Но теперь мистер Уолдмэн весь состоит из острых углов: коротко подстриженные волосы, поджарая фигура, такая же, как у Оуэна, великолепно очерченная нижняя часть лица. Хотя на нем сейчас джинсы, футболка и поверх нее блейзер, он выглядит как человек, привыкший к тому, что другие подчиняются. То, что в нем было сломано, какая-то старая рана, за эти пять лет, похоже, зажила.
– Папа. – Оуэн, застыв, стоит в дверях гостиной, пытаясь загородить своим телом царящий там беспорядок.
– О боже. – Мистер Уолдмэн видит фингал Оуэна. – Что тут произошло?
– Пустяки, – поспешно говорит Оуэн. – Просто глупая драка.
– У тебя ужасный вид, – замечает мистер Уолдмэн, затем смотрит на Бринн и на меня, щурясь и растерянно улыбаясь. – Привет.
Бринн выглядит как человек, пытающийся заглотнуть живого угря. Я тщусь поздороваться, но вместо слова «привет» выдавливаю из себя только его последний слог.
– Я ожидал тебя только в пятницу, – говорит Оуэн.
– Я рано закончил дела и хотел сделать тебе сюрприз. Сел на ночной самолет из Лос-Анджелеса. – Глядя на нас с Бринн, он теряется все больше и больше. – А вы…
Оуэн засовывает руки в карманы и пинает что-то невидимое, скребя подошвой по полу.
– Папа, это Миа и Бринн. Ты же помнишь Миа. – Он избегает смотреть на меня, и мне приходит в голову, что он смущен. В висках гулко стучит кровь. Раз, два, три, четыре, раз, два, три, четыре.
– Миа. Ну конечно. Миа. И Бринн. – Но на сей раз, когда мистер Уолдмэн пытается улыбнуться, он только морщится и поворачивается к Оуэну с немым вопросом: Зачем?
– Это было что-то вроде встречи старых друзей, – выпаливает Бринн. – Но мы уже закругляемся.

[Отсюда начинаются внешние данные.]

(* ===== verification/Keyboard.v ===== *)
(** * The keyboard

    kernel/kbc.c, keymaps.c and the part of tty.c that turns the bytes of the keyboard
    controller into key codes and characters.  The controller is the sequence of the bytes
    [kbc_getkey] reads; commands written to it have no effect on the model. *)

From S2P Require Import Prelude.

(** The table [keycode]: normal scan codes and those behind an E0. *)
Definition keycode_normal : list Z := [
   0; 1; 2; 3; 4; 5; 6; 7; 8; 9; 10; 11; 12; 13; 14; 15;
   16; 17; 18; 19; 20; 21; 22; 23; 24; 25; 26; 27; 28; 29; 30; 31;
   32; 33; 34; 35; 36; 37; 38; 39; 40; 41; 42; 43; 44; 45; 46; 47;
   48; 49; 50; 51; 52; 53; 54; 55; 56; 57; 58; 59; 60; 61; 62; 63;
   64; 65; 66; 67; 68; 69; 70; 71; 72; 73; 74; 75; 76; 77; 78; 79;
   80; 81; 82; 84; 0; 0; 86; 87; 88; 0; 0; 0; 0; 0; 0; 0;
   0; 0; 0; 0; 0; 0; 0; 0; 0; 0; 0; 0; 0; 0; 0; 0;
   0; 0; 0; 0; 0; 0; 0; 0; 0; 0; 0; 0; 0; 0; 0; 0].
Definition keycode_e0 : list Z := [
   0; 0; 0; 0; 0; 0; 0; 0; 0; 0; 0; 0; 0; 0; 0; 0;
   0; 0; 0; 0; 0; 0; 0; 0; 0; 0; 0; 0; 0; 97; 0; 0;
   0; 0; 0; 0; 0; 0; 0; 0; 0; 0; 0; 0; 0; 0; 0; 0;
   0; 0; 0; 0; 0; 0; 0; 0; 100; 0; 0; 0; 0; 0; 0; 0;
   0; 0; 0; 0; 0; 0; 0; 102; 103; 104; 0; 105; 0; 106; 0; 107;
   108; 109; 110; 111; 0; 0; 0; 0; 0; 0; 0; 0; 0; 0; 0; 0;
   0; 0; 0; 0; 0; 0; 0; 0; 0; 0; 0; 0; 0; 0; 0; 0;
   0; 0; 0; 0; 0; 0; 0; 0; 0; 0; 0; 0; 0; 0; 0; 0].

Definition KBC_NORMAL : Z := 0.
Definition KBC_E0 : Z := 1.
Definition KBC_E1 : Z := 2.

(** An index past a table of 128 entries is a fault. *)
Definition kbc_scan_to_keycode (elvl scancode : Z) : outcome Z :=
  if elvl =? 0 then match keycode_normal !! Z.to_nat scancode with Some c => Ok c | None => Fault end
  else if elvl =? 1 then match keycode_e0 !! Z.to_nat scancode with Some c => Ok c | None => Fault end
  else if (elvl =? 2) && (scancode =? 0x451D) then Ok 119
  else Ok 0.

Record keymap_entry := MkKey { normal : Z; shift : Z; altgr : Z; ctrl : Z }.
Definition keymap_de : list keymap_entry := map (fun k => match k with (a, b, c, d) => MkKey a b c d end) [
   (0, 0, 0, 0); (27, 27, 27, 27); (49, 33, 124, 0); (50, 34, 0, 0);
   (51, 35, 0, 0); (52, 36, 0, 0); (53, 37, 0, 0); (54, 38, 0, 0);
   (55, 47, 123, 0); (56, 40, 91, 0); (57, 41, 93, 0); (48, 61, 125, 0);
   (94, 63, 92, 0); (0, 96, 0, 0); (8, 0, 0, 0); (9, 0, 0, 0);
   (113, 81, 64, 17); (119, 87, 0, 23); (101, 69, 0, 5); (114, 82, 0, 18);
   (116, 84, 0, 20); (122, 90, 0, 26); (117, 85, 0, 21); (105, 73, 0, 9);
   (111, 79, 0, 15); (112, 80, 0, 16); (0, 0, 0, 0); (43, 42, 126, 0);
   (10, 0, 0, 0); (0, 0, 0, 0); (97, 65, 0, 1); (115, 83, 0, 19);
   (100, 68, 0, 255); (102, 70, 0, 6); (103, 71, 0, 7); (104, 72, 0, 8);
   (106, 74, 0, 10); (107, 75, 0, 11); (108, 76, 0, 12); (0, 0, 0, 0);
   (0, 0, 0, 0); (0, 0, 0, 0); (0, 0, 0, 0); (35, 39, 0, 0);
   (121, 89, 0, 25); (120, 88, 0, 24); (99, 67, 0, 3); (118, 86, 0, 22);
   (98, 66, 0, 2); (110, 78, 0, 14); (109, 77, 0, 13); (44, 59, 0, 0);
   (46, 58, 0, 0); (45, 95, 0, 0); (0, 0, 0, 0); (0, 0, 0, 0);
   (0, 0, 0, 0); (32, 32, 32, 0); (0, 0, 0, 0); (0, 0, 0, 0);
   (0, 0, 0, 0); (0, 0, 0, 0); (0, 0, 0, 0); (0, 0, 0, 0);
   (0, 0, 0, 0); (0, 0, 0, 0); (0, 0, 0, 0); (0, 0, 0, 0);
   (0, 0, 0, 0); (0, 0, 0, 0); (0, 0, 0, 0); (0, 0, 0, 0);
   (0, 0, 0, 0); (0, 0, 0, 0); (0, 0, 0, 0); (0, 0, 0, 0);
   (0, 0, 0, 0); (0, 0, 0, 0); (0, 0, 0, 0); (0, 0, 0, 0);
   (0, 0, 0, 0); (0, 0, 0, 0); (0, 0, 0, 0); (0, 0, 0, 0);
   (0, 0, 0, 0); (0, 0, 0, 0); (60, 62, 124, 0); (0, 0, 0, 0);
   (0, 0, 0, 0); (0, 0, 0, 0); (0, 0, 0, 0); (0, 0, 0, 0);
   (0, 0, 0, 0); (0, 0, 0, 0); (0, 0, 0, 0); (0, 0, 0, 0);
   (0, 0, 0, 0); (0, 0, 0, 0); (0, 0, 0, 0); (0, 0, 0, 0);
   (0, 0, 0, 0); (0, 0, 0, 0); (0, 0, 0, 0); (0, 0, 0, 0);
   (0, 0, 0, 0); (0, 0, 0, 0); (0, 0, 0, 0); (0, 0, 0, 0);
   (0, 0, 0, 0); (0, 0, 0, 0); (0, 0, 0, 0); (0, 0, 0, 0);
   (0, 0, 0, 0); (0, 0, 0, 0); (0, 0, 0, 0); (0, 0, 0, 0);
   (0, 0, 0, 0); (0, 0, 0, 0); (0, 0, 0, 0); (0, 0, 0, 0);
   (0, 0, 0, 0); (0, 0, 0, 0); (0, 0, 0, 0); (0, 0, 0, 0);
   (0, 0, 0, 0); (0, 0, 0, 0); (0, 0, 0, 0); (0, 0, 0, 0)].

Definition KEYC_SHIFT_LEFT : Z := 42.
Definition KEYC_SHIFT_RIGHT : Z := 54.
Definition KEYC_CTRL_LEFT : Z := 29.
Definition KEYC_CTRL_RIGHT : Z := 97.
Definition KEYC_ALT : Z := 56.
Definition KEYC_ALTGR : Z := 100.

(** The static variables of [get_keycode], and [modifiers]. *)
Record keyboard := MkKb {
  e0 : bool; e1 : Z; e1_data : Z;
  m_shift : bool; m_ctrl : bool; m_alt : bool; m_altgr : bool; m_capslock : bool;
}.
Definition no_keys : keyboard := MkKb false 0 0 false false false false false.

(** [get_keycode(&brk)] for the byte [data]: the key code (0 for none yet) and [brk]. *)
Definition get_keycode (data : Z) : M keyboard (Z * bool) := fun k =>
  let brk := truth (Z.land data 0x80) && ((0 <? e1 k) || negb (data =? 0xE1)) &&
             (e0 k || negb (data =? 0xE0)) in
  let data := if brk then Z.land data 0x7F else data in
  let answer lvl code k := match kbc_scan_to_keycode lvl code with
                           | Ok c => Ok ((c, brk), k) | Panic => Panic | Fault => Fault end in
  let set a b c := MkKb a b c (m_shift k) (m_ctrl k) (m_alt k) (m_altgr k) (m_capslock k) in
  if e0 k then answer KBC_E0 data (set false (e1 k) (e1_data k))
  else if e1 k =? 2 then
    let d := Z.lor (e1_data k) (u16 (Z.shiftl data 8)) in answer KBC_E1 d (set (e0 k) 0 d)
  else if e1 k =? 1 then Ok ((0, brk), set (e0 k) 2 data)
  else if data =? 0xE0 then Ok ((0, brk), set true (e1 k) (e1_data k))
  else if data =? 0xE1 then Ok ((0, brk), set (e0 k) 1 (e1_data k))
  else answer KBC_NORMAL data k.

(** [handle_modifiers(code, brk)]: whether the key was one. *)
Definition handle_modifiers (code : Z) (brk : bool) : M keyboard bool := fun k =>
  if (code =? KEYC_SHIFT_LEFT) || (code =? KEYC_SHIFT_RIGHT) then
    Ok (true, MkKb (e0 k) (e1 k) (e1_data k) (negb brk) (m_ctrl k) (m_alt k) (m_altgr k) (m_capslock k))
  else if (code =? KEYC_CTRL_LEFT) || (code =? KEYC_CTRL_RIGHT) then
    Ok (true, MkKb (e0 k) (e1 k) (e1_data k) (m_shift k) (negb brk) (m_alt k) (m_altgr k) (m_capslock k))
  else if code =? KEYC_ALT then
    Ok (true, MkKb (e0 k) (e1 k) (e1_data k) (m_shift k) (m_ctrl k) (negb brk) (m_altgr k) (m_capslock k))
  else if code =? KEYC_ALTGR then
    Ok (true, MkKb (e0 k) (e1 k) (e1_data k) (m_shift k) (m_ctrl k) (m_alt k) (negb brk) (m_capslock k))
  else Ok (false, k).

(** The character of a key in [handle_input]. *)
Definition key_char (map : list keymap_entry) (code : Z) (k : keyboard) : outcome Z :=
  match map !! Z.to_nat code with
  | None => Fault
  | Some e => Ok (if m_shift k || m_capslock k then shift e
                  else if m_altgr k then altgr e
                  else if m_ctrl k then ctrl e
                  else normal e)
  end.

(** ** Every byte is handled *)

Definition kb_ok (k : keyboard) : Prop := (e0 k = true -> e1 k = 0) /\ 0 <= e1 k <= 2.

Lemma table_lookup (t : list Z) i : length t = 128%nat -> 0 <= i < 128 -> is_Some (t !! Z.to_nat i).
Proof. intros Hl Hi. apply lookup_lt_is_Some. lia. Qed.

Lemma land_7F d : 0 <= d -> 0 <= Z.land d 0x7F < 128.
Proof. intros. change 0x7F with (2 ^ 7 - 1). rewrite land_ones_mod by lia. apply Z.mod_pos_bound. lia. Qed.

Lemma high_bit d : 0 <= d < 256 -> truth (Z.land d 0x80) = (128 <=? d).
Proof.
  intros Hd. assert (forallb (fun d => Bool.eqb (truth (Z.land d 0x80)) (128 <=? d)) (seqZ 0 256) = true)
    as Hall by (vm_compute; reflexivity).
  rewrite forallb_forall in Hall. apply Bool.eqb_prop, Hall, list_elem_of_In, elem_of_seqZ. lia.
Qed.

Lemma scan_code lvl d : 0 <= d < 128 \/ lvl = 2 -> exists c, kbc_scan_to_keycode lvl d = Ok c.
Proof.
  intros Hd. unfold kbc_scan_to_keycode. destruct (Z.eqb_spec lvl 0) as [->|].
  - destruct Hd; [|done]. destruct (table_lookup keycode_normal d) as [c ->]; [done|done|eauto].
  - destruct (Z.eqb_spec lvl 1) as [->|].
    + destruct Hd; [|done]. destruct (table_lookup keycode_e0 d) as [c ->]; [done|done|eauto].
    + destruct ((lvl =? 2) && (d =? 0x451D)); eauto.
Qed.

(** Every byte of the controller is handled, whatever came before, except an E1 behind an
    E0. *)
Lemma get_keycode_handles k d :
  kb_ok k -> 0 <= d < 256 -> (e0 k = true -> d <> 0xE1) ->
  exists c b k', get_keycode d k = Ok ((c, b), k') /\ kb_ok k'.
Proof.
  intros [He H1] Hd Hne. unfold get_keycode. rewrite high_bit by done.
  set (brk := (128 <=? d) && ((0 <? e1 k) || negb (d =? 0xE1)) && (e0 k || negb (d =? 0xE0))).
  assert (brk = false -> d < 128 \/ e1 k = 0 /\ d = 0xE1 \/ e0 k = false /\ d = 0xE0) as Hb.
  { subst brk. destruct (Z.leb_spec 128 d); [|lia].
    destruct (Z.ltb_spec 0 (e1 k)), (Z.eqb_spec d 0xE1), (Z.eqb_spec d 0xE0), (e0 k); try done; lia. }
  pose proof (land_7F d ltac:(lia)) as Hl.
  assert (forall lvl x k', 0 <= x < 128 \/ lvl = 2 -> kb_ok k' -> exists c b k'',
    match kbc_scan_to_keycode lvl x with Ok c => Ok ((c, brk), k') | Panic => Panic | Fault => Fault end
    = Ok ((c, b), k'') /\ kb_ok k'') as Hans.
  { intros lvl x k' Hx Hk. destruct (scan_code lvl x Hx) as [c ->]. eauto. }
  destruct (e0 k) eqn:E0.
  - apply Hans; [left|split; cbn; [done|lia]].
    destruct brk; [done|]. destruct (Hb eq_refl) as [|[[_ ->]|[? _]]]; [lia| |done]. by destruct Hne.
  - destruct (Z.eqb_spec (e1 k) 2); [apply Hans; [by right|split; cbn; [done|lia]]|].
    destruct (Z.eqb_spec (e1 k) 1); [do 3 eexists; split; [done|split; cbn; [done|lia]]|].
    destruct (Z.eqb_spec (if brk then Z.land d 0x7F else d) 0xE0);
      [do 3 eexists; split; [done|split; cbn; lia]|].
    destruct (Z.eqb_spec (if brk then Z.land d 0x7F else d) 0xE1);
      [do 3 eexists; split; [done|split; cbn; [done|lia]]|].
    apply Hans; [left|split; [by rewrite E0|lia]].
    destruct brk; [done|]. destruct (Hb eq_refl) as [|[[_ ->]|[_ ->]]]; lia.
Qed.

(** Behind an E0 the byte E1 is used unmasked as an index into a table of 128 entries. *)
Lemma keyboard_e0_e1_faults : (_ ← get_keycode 0xE0; get_keycode 0xE1) no_keys = Fault.
Proof. vm_compute. reflexivity. Qed.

Внимание мистера Уолдмэна переключается на бардак в гостиной – полистироловые стаканы из-под кофе, пустые миски из-под чипсов.
– Что здесь было? – спрашивает он. – Прошла еще одна буря, о которой я не слышал?
Я протискиваюсь мимо Оуэна и хватаю листки один за другим – одни из них сухи, как прошлогодние листья, другие сыроваты, как будто хранят на себе следы потных ладоней. Я небрежно собираю их в кучу, не обращая внимания на отзвуки старого страха: теперь они сложены не по порядку, мы никогда не сможем сложить их как надо, Саммер будет ужасно зла.